THE AERMACCHI CHIMERA - IT'S THE BIKE OF THE WEEK
PHWOOOARRR! YES FOLKS, IT'S A LOOKER!
Let's forget for a moment how actually good it is. Because it isn't that good... but! It has been proven over and over again (anecdotally with no real evidence or reference to data) that humans (that's us) buy something if it's good looking enough - all other facts fade away, or simply aren't strong enough to steer us away from folly.
You've all done it, admit it- tried to form a meaningful relationship with somebody whose character stunk like a high summer drain but looked fab. Or purchased something attractive which in the end, you realise, was unwise.
Now I'm not saying it would be unwise to buy an Aermacchi Chimera, far from it, but we must realise that because of it's unusual beauty and rarity, you pay over the odds for what is an ordinary Aermacchi with a nice frock on. You're paying for the frock. At least you get to wear this one, as it were.
Personally, I love the whole Fifties, Sixties Covered Bike thing - jet age styled, enclosing bodywork in a doomed attempt to convince commuters and dandies that your smoky leaky noisy rattly motorcycle is a clean dry way to get around. They're hilarious.
Others tried it - Ariel Arrow, Leader, Vincent Black Prince, Velocette LE etc.

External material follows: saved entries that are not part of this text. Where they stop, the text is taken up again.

(* ===== verification/Reload.v ===== *)
(** * User values that restate the configuration

    When the user values are replaced by the values that the symbols have -- as
    happens when a saved configuration is loaded again -- every property keeps its
    value.  [restates] says what such user values look like. *)

From S2P Require Import Prelude PyStr Kconst Expr Incr Objects Values Reads Session.
From S2P Require Import Meaning Effects.
From stdpp Require Import options.

Lemma first_such_ext {A} (p q : A → bool) l :
  (∀ x, x ∈ l → p x = q x) → first_such p l = first_such q l.
Proof.
  induction l as [|x l IH]; intros H; [done|]. cbn. rewrite (H x) by by apply elem_of_cons; left.
  rewrite IH; [done|]. intros y Hy. apply H. by apply elem_of_cons; right.
Qed.

Lemma Forall_flat_map {A B} (P : B → Prop) (f : A → list B) l x :
  Forall P (flat_map f l) → x ∈ l → Forall P (f x).
Proof.
  intros H Hx. rewrite Forall_forall in H. apply Forall_forall. intros y Hy. apply H.
  apply list_elem_of_In, in_flat_map. exists x. by rewrite <- !list_elem_of_In.
Qed.

Section Reload.
Context {K : kconfig} {fuel : nat} {HK : Loaded K fuel}.

Abbreviation tri w := (tri_of (K := K) (fuel := fuel) w).
Abbreviation str w := (str_of (K := K) (fuel := fuel) w).
Abbreviation vis w := (vis_of (K := K) (fuel := fuel) w).
Abbreviation sel w := (sel_of (K := K) (fuel := fuel) w).
Abbreviation mode w := (choice_of (K := K) (fuel := fuel) w).
Abbreviation typ w := (mod_type (K := K) (fuel := fuel) w).
Abbreviation evl w := (ev (K := K) (fuel := fuel) w).

(** The mode of a choice with visibility [v] and type [t]. *)
Definition mode_with (c : nat) (o : option Z) (v : Z) (t : ktype) : Z :=
  let low := if c_is_optional (cho K c) then 0%Z else 1%Z in
  let val := Z.min (Z.max low (default 0%Z o)) v in
  if (val =? 1)%Z && bool_decide (t = BOOL) then 2%Z else val.

Lemma mode_with_eq w c :
  mode w c = mode_with c (choice_user_value w !! c) (vis w (ICho c)) (typ w (c_orig_type (cho K c))).
Proof. done. Qed.

(** Setting the mode that a choice has keeps it. *)
Lemma mode_with_own c o v t :
  is_tri v → is_tri (default 0%Z o) → mode_with c o v t ≠ 0%Z →
  mode_with c (Some (mode_with c o v t)) v t = mode_with c o v t.
Proof.
  intros Hv Ho. apply is_tri_cases in Hv. apply is_tri_cases in Ho. unfold mode_with.
  destruct (c_is_optional (cho K c)), (bool_decide (t = BOOL)) eqn:Ht;
    destruct Hv as [->|[->| ->]], Ho as [->|[->| ->]]; cbn; try done; by rewrite Ht.
Qed.

Lemma active_in {A} w (l : list (A * expr)) x z :
  active (K := K) (fuel := fuel) w l = Some (x, z) → ∃ cond, (x, cond) ∈ l.
Proof.
  intros (cond & l1 & l2 & -> & _)%active_spec. exists cond. apply elem_of_app. right.
  by apply elem_of_cons; left.
Qed.

(** Restating the value of a symbol: selects and promotion give it again. *)
Lemma raise_restated (r v own : Z) (b : bool) :
  is_tri r → is_tri v → is_tri own → (own ≤ v)%Z →
  let prom x := if (x =? 1)%Z && b then 2%Z else x in
  let z := prom (Z.max r own) in
  prom (Z.max r (Z.min z v)) = z.
Proof.
  intros Hr Hv Ho Hle. apply is_tri_cases in Hr, Hv, Ho. cbv zeta.
  destruct b, Hr as [->|[->| ->]], Hv as [->|[->| ->]], Ho as [->|[->| ->]]; cbn in *; done || lia.
Qed.

Section Same.
Variables u u' : ustate.
Hypothesis Hu : uok K u.
Hypothesis Hu' : uok K u'.
(* ===== verification/Deps.v ===== *)
(** * Dependency tracking: _depend_on, _build_dep, _add_choice_deps

    The loader fills the [_dependents] sets once the configuration is final.
    The theorem of this file is the promise that makes caching sound: with the
    sets it builds, every property that the code of a property reads belongs to
    an object that has the reader's object as a dependent -- provided each choice
    symbol has the choice among its conditions and choice defaults are contained
    in their choice, for which the loader only warns. *)

From S2P Require Import Prelude PyStr Kconst Expr Incr Objects Values Reads Session.
From S2P Require Import Check.
From stdpp Require Import options.

(** [set.add], with the set as a list without duplicates. *)
Definition add_new {A} `{EqDecision A} (x : A) (l : list A) : list A :=
  if decide (x ∈ l) then l else l ++ [x].

Lemma elem_of_add_new {A} `{EqDecision A} (x y : A) l : y ∈ add_new x l ↔ y = x ∨ y ∈ l.
Proof.
  unfold add_new. case_decide; [naive_solver|].
  rewrite elem_of_app, list_elem_of_singleton. tauto.
Qed.

Section Deps.
(** [item._dependents.add(sc)] *)
Definition add_dependent (i sc : item) (K : kconfig) : kconfig :=
  match i with
  | ISym s =>
      set_k_syms_store
        (<[s := set_s_dependents (add_new sc (s_dependents (sym K s))) (sym K s)]> (k_syms_store K)) K
  | ICho c =>
      set_k_choices_store
        (<[c := set_c_dependents (add_new sc (c_dependents (cho K c))) (cho K c)]>
           (k_choices_store K)) K
  end.

(** [_depend_on] *)
Definition depend_on_item (sc i : item) (K : kconfig) : kconfig :=
  if is_constant K i then K else add_dependent i sc K.

Fixpoint depend_on (sc : item) (e : expr) (K : kconfig) : kconfig :=
  match e with
  | EItem i => depend_on_item sc i K
  | EAnd e1 e2 | EOr e1 e2 => depend_on sc e2 (depend_on sc e1 K)
  | ENot e => depend_on sc e K
  | ERel _ s1 s2 => depend_on_item sc (ISym s2) (depend_on_item sc (ISym s1) K)
  end.

Definition depend_on_all (sc : item) (l : list expr) (K : kconfig) : kconfig :=
  foldl (λ K e, depend_on sc e K) K l.

(** What a symbol or choice depends on, in the order of [_build_dep]. *)
Definition symbol_exprs (K : kconfig) (s : nat) : list expr :=
  let S := sym K s in
  prompt_conds K (ISym s)
    ++ flat_map (λ p, [p.1; p.2]) (s_defaults S)
    ++ [s_rev_dep S; s_weak_rev_dep S]
    ++ flat_map (λ p, [ESym p.1.1; ESym p.1.2; p.2]) (s_ranges S)
    ++ [s_direct_dep S].

Definition choice_exprs (K : kconfig) (c : nat) : list expr :=
  prompt_conds K (ICho c) ++ ((λ p, p.2) <$> c_defaults (cho K c)).

Definition item_exprs (K : kconfig) (i : item) : list expr :=
  match i with ISym s => symbol_exprs K s | ICho c => choice_exprs K c end.

(** [Kconfig._build_dep] *)
Definition build_dep (K : kconfig) : kconfig :=
  foldl (λ K c, depend_on_all (ICho c) (choice_exprs K c) K)
    (foldl (λ K s, depend_on_all (ISym s) (symbol_exprs K s) K) K (k_unique_defined_syms K))
    (k_unique_choices K).

(** [Kconfig._add_choice_deps] *)
Definition add_choice_deps (K : kconfig) : kconfig :=
  foldl (λ K c, foldl (λ K s, add_dependent (ISym s) (ICho c) K) K (c_syms (cho K c)))
    K (k_unique_choices K).

(** ** Only [_dependents] changes *)
Definition sym_like (S S' : symbol) : Prop := ∃ d, S' = set_s_dependents d S.
Definition cho_like (C C' : choice) : Prop := ∃ d, C' = set_c_dependents d C.

Record same_but_deps (K K' : kconfig) : Prop := {
  sd_sym s : sym_like (sym K s) (sym K' s);
  sd_cho c : cho_like (cho K c) (cho K' c);
  sd_rest : set_k_syms_store ∅ (set_k_choices_store ∅ K)
            = set_k_syms_store ∅ (set_k_choices_store ∅ K')
}.

Lemma sym_like_refl S : sym_like S S.
Proof. exists (s_dependents S). by destruct S. Qed.
Lemma cho_like_refl C : cho_like C C.
Proof. exists (c_dependents C). by destruct C. Qed.

#[global] Instance same_but_deps_preorder : PreOrder same_but_deps.
Proof.
  split.
  - intros K. split; [| |done]; intros i; [apply sym_like_refl|apply cho_like_refl].
  - intros K1 K2 K3 [H1 H2 H3] [G1 G2 G3]. split; [| |congruence].
    + intros s. destruct (H1 s) as [d Hd], (G1 s) as [d' Hd']. exists d'.
      rewrite Hd', Hd. by destruct (sym K1 s).
    + intros c. destruct (H2 c) as [d Hd], (G2 c) as [d' Hd']. exists d'.
      rewrite Hd', Hd. by destruct (cho K1 c).
Qed.

Lemma sym_insert K s S t :
  sym (set_k_syms_store (<[s := S]> (k_syms_store K)) K) t = if decide (s = t) then S else sym K t.
Proof.
  unfold sym; cbn. unfold lookup_total, map_lookup_total.
  case_decide; [subst; by rewrite lookup_insert_eq|by rewrite lookup_insert_ne].
Qed.

Lemma cho_insert K s S t :
  cho (set_k_choices_store (<[s := S]> (k_choices_store K)) K) t = if decide (s = t) then S else cho K t.
Proof.
  unfold cho; cbn. unfold lookup_total, map_lookup_total.
  case_decide; [subst; by rewrite lookup_insert_eq|by rewrite lookup_insert_ne].
Qed.

Lemma add_dependent_like i sc K : same_but_deps K (add_dependent i sc K).
Proof.
  destruct i as [s|c]; split; try done; intros t; cbn [add_dependent].
  - rewrite sym_insert. case_decide; [subst; by eexists|apply sym_like_refl].
  - apply cho_like_refl.
  - apply sym_like_refl.
  - rewrite cho_insert. case_decide; [subst; by eexists|apply cho_like_refl].
Qed.

Lemma add_dependent_spec i sc K j d :
  d ∈ dependents (add_dependent i sc K) j ↔ (j = i ∧ d = sc) ∨ d ∈ dependents K j.
Proof.
  destruct i as [s|c], j as [t|t]; cbn [add_dependent dependents]; rewrite ?sym_insert, ?cho_insert.
  - case_decide; [subst; cbn; rewrite elem_of_add_new|]; naive_solver.
  - change (cho (set_k_syms_store ?x K) t) with (cho K t). naive_solver.
  - change (sym (set_k_choices_store ?x K) t) with (sym K t). naive_solver.
  - case_decide; [subst; cbn; rewrite elem_of_add_new|]; naive_solver.
Qed.

(** [f] adds the dependents described by [P], and nothing else. *)
Definition stable (P : kconfig → item → item → Prop) : Prop :=
  ∀ K K' j d, same_but_deps K K' → P K j d ↔ P K' j d.
(** Nothing is left of the values that were set before. *)
Lemma spec_load_replaces text l1 l2 :
  uok K (st_u l1) → uok K (st_u l2) → keys_defined l1 → keys_defined l2 →
  let u1 := st_u (spec_load K true text l1) in
  let u2 := st_u (spec_load K true text l2) in
  user_value u1 = user_value u2 ∧ choice_user_value u1 = choice_user_value u2 ∧
  ∀ c, choice_user_value u1 !! c ≠ Some 1%Z → user_selection u1 !! c = user_selection u2 !! c.
Proof.
  intros Hu1 Hu2 Hk1 Hk2 u1 u2. unfold u1, u2, spec_load. set (la := file_assignments K text).
  destruct (spec_clear_marks l1 Hk1) as [Hs1 Hc1]. destruct (spec_clear_marks l2 Hk2) as [Hs2 Hc2].
  destruct (agreed_assignments la (spec_clear K l1) (spec_clear K l2)) as [H1 H2 H3 H4 H5]; [|exact Hu1|exact Hu2| |].
  { apply Forall_fmap, Forall_forall. intros line _. apply line_assignment_ok. }
  { split; rewrite ?Hs1, ?Hc1, ?Hs2, ?Hc2; set_solver. }
  pose proof (unmarked_assignments la (spec_clear K l1)) as [M1 M2].
  pose proof (unmarked_assignments la (spec_clear K l2)) as [N1 N2].
  cbn [spec_clear st_u] in M1, M2, N1, N2.
  set (r1 := spec_assignments K la (spec_clear K l1)) in *.
  set (r2 := spec_assignments K la (spec_clear K l2)) in *.
  destruct (spec_unset_lookup r1) as (X1 & X2 & X3). destruct (spec_unset_lookup r2) as (Y1 & Y2 & Y3).
  split_and!.
  - apply map_eq. intros s. rewrite X1, Y1, <- H1.
    apply (unset_rest_eq (user_value (st_u l1)) (user_value (st_u l2))); [apply H3|..].
    + by intros Hs; destruct (M1 s Hs) as [_ ->].
    + rewrite H1. by intros Hs; destruct (N1 s Hs) as [_ ->].
    + intros Hs. apply (kd_user _ Hk1). by left.
    + intros Hs. apply (kd_user _ Hk2). by left.
  - apply map_eq. intros c. rewrite X2, Y2, <- H2.
    apply (unset_rest_eq (choice_user_value (st_u l1)) (choice_user_value (st_u l2))); [apply H4|..].
    + by intros Hs; destruct (M2 c Hs) as (_ & -> & _).
    + rewrite H2. by intros Hs; destruct (N2 c Hs) as (_ & -> & _).
    + intros Hs. apply (kd_choice _ Hk1). by left.
    + intros Hs. apply (kd_choice _ Hk2). by left.
  - intros c. rewrite X2, X3, Y3, <- H2. case_decide as Hd; [done|]. intros Hm.
    pose proof (unset_rest_eq (user_selection (st_u l1)) (user_selection (st_u l2))
      (user_selection (st_u r1)) (user_selection (st_u r2)) (st_chos r1) (k_unique_choices K) c) as H.
    rewrite !decide_False in H by done. apply H.
    + intros Hc. apply H5; [done|set_solver|done].
    + by intros Hs; destruct (M2 c Hs) as (_ & _ & ->).
    + rewrite H2. by intros Hs; destruct (N2 c Hs) as (_ & _ & ->).
    + intros Hs. apply (kd_choice _ Hk1). right; by left.
    + intros Hs. apply (kd_choice _ Hk2). right; by left.
Qed.
End Replacing.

Of course they were often trying to somehow nick a bit of the appeal of scooters, but basically none of them lasted very long, and they were mostly ugly. But sometimes, just occasionally, there was a design for enclosed bodywork that looked alright, and the Chimera is that. It's Italian, and as we all know, they are keen on looks.
Designed by Alfredo Bianchi in 1956 the Chimera, which means “dream” in Italian, was his first design job for the company, and was offered in 175 and 250 versions.
The horizontal 4 stroke pushrod engine was unremarkable, though better than the British engines of the time, and the bike had monoshock rear suspension!
The engine was the same as on many later models, and eventually used in the "Harley-Davidson" Sprint that sold in numbers in the USA until the early 70s. It also made a great basis for racers of the time, and in short stroke form is quite tuneable. They all have four speeds and a tedious left hand kickstart. Standard, they are more chuggers than screamers.
Panels are mainly steel with a bit of alloy for show. This bike, as with many of the other attempts at streamlining, was not a sales success, and during 8 years of production, only 295 bikes were built. So if you want one, you're going to need to look hard, probably in Italy, and you're also going to need to be one of those rich people I keep hearing about.
Basically, if you have to ask about the price, you (and I) can't afford it. But the good news is - you don't have to save up! You can get an Ariel Leader instead,("Tomorrow's Design-Today!") and jazz it up a bit! Bargain! Or even a Suzuki SW1 ? Hmmm...
On a general note about older bikes- Them millionaires are spoiling everything for everyone except other millionaires. It's called trickledown, if I misunderstand correctly. Zing!